*YOUR ASSIGNMENT:*
Using the material below, work out how many lines contain "Hclosed". Only the number is wanted.
────────
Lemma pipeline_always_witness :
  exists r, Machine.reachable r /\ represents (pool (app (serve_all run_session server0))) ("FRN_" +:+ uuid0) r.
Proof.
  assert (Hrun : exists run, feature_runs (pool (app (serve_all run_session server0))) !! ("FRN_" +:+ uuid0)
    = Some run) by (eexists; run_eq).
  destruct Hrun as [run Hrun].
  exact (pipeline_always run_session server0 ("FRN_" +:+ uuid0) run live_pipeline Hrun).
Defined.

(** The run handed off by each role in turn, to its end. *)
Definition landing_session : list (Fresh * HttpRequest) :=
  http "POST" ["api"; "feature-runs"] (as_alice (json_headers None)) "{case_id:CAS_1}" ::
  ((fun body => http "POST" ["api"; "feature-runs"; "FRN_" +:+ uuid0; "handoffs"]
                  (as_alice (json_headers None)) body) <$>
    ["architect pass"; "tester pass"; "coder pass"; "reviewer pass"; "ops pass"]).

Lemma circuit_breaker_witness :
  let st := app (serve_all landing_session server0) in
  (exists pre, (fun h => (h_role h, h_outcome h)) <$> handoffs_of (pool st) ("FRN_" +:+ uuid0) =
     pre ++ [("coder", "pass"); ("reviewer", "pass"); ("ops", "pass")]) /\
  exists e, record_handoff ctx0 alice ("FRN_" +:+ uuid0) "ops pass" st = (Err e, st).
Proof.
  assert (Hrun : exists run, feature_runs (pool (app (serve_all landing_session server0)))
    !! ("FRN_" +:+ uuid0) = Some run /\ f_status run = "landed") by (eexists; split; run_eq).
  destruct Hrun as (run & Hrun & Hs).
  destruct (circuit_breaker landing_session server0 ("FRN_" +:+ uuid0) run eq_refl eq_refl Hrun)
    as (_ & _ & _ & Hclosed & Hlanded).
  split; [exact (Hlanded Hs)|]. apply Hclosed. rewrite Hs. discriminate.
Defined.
────────
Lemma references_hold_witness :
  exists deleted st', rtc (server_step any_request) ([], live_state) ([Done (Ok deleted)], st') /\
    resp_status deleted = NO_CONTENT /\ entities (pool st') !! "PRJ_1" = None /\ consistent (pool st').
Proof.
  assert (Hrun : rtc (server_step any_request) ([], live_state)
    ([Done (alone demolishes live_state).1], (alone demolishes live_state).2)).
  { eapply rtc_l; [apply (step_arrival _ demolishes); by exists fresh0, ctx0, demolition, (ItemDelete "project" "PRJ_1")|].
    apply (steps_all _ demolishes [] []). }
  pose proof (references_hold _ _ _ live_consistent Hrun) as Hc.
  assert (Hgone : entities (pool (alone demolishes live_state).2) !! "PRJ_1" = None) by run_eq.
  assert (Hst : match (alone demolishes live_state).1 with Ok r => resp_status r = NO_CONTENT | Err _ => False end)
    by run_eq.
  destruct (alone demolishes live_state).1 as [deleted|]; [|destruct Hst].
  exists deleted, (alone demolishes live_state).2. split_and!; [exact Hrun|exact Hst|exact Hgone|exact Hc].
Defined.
────────
*TASK OUTPUT:*
2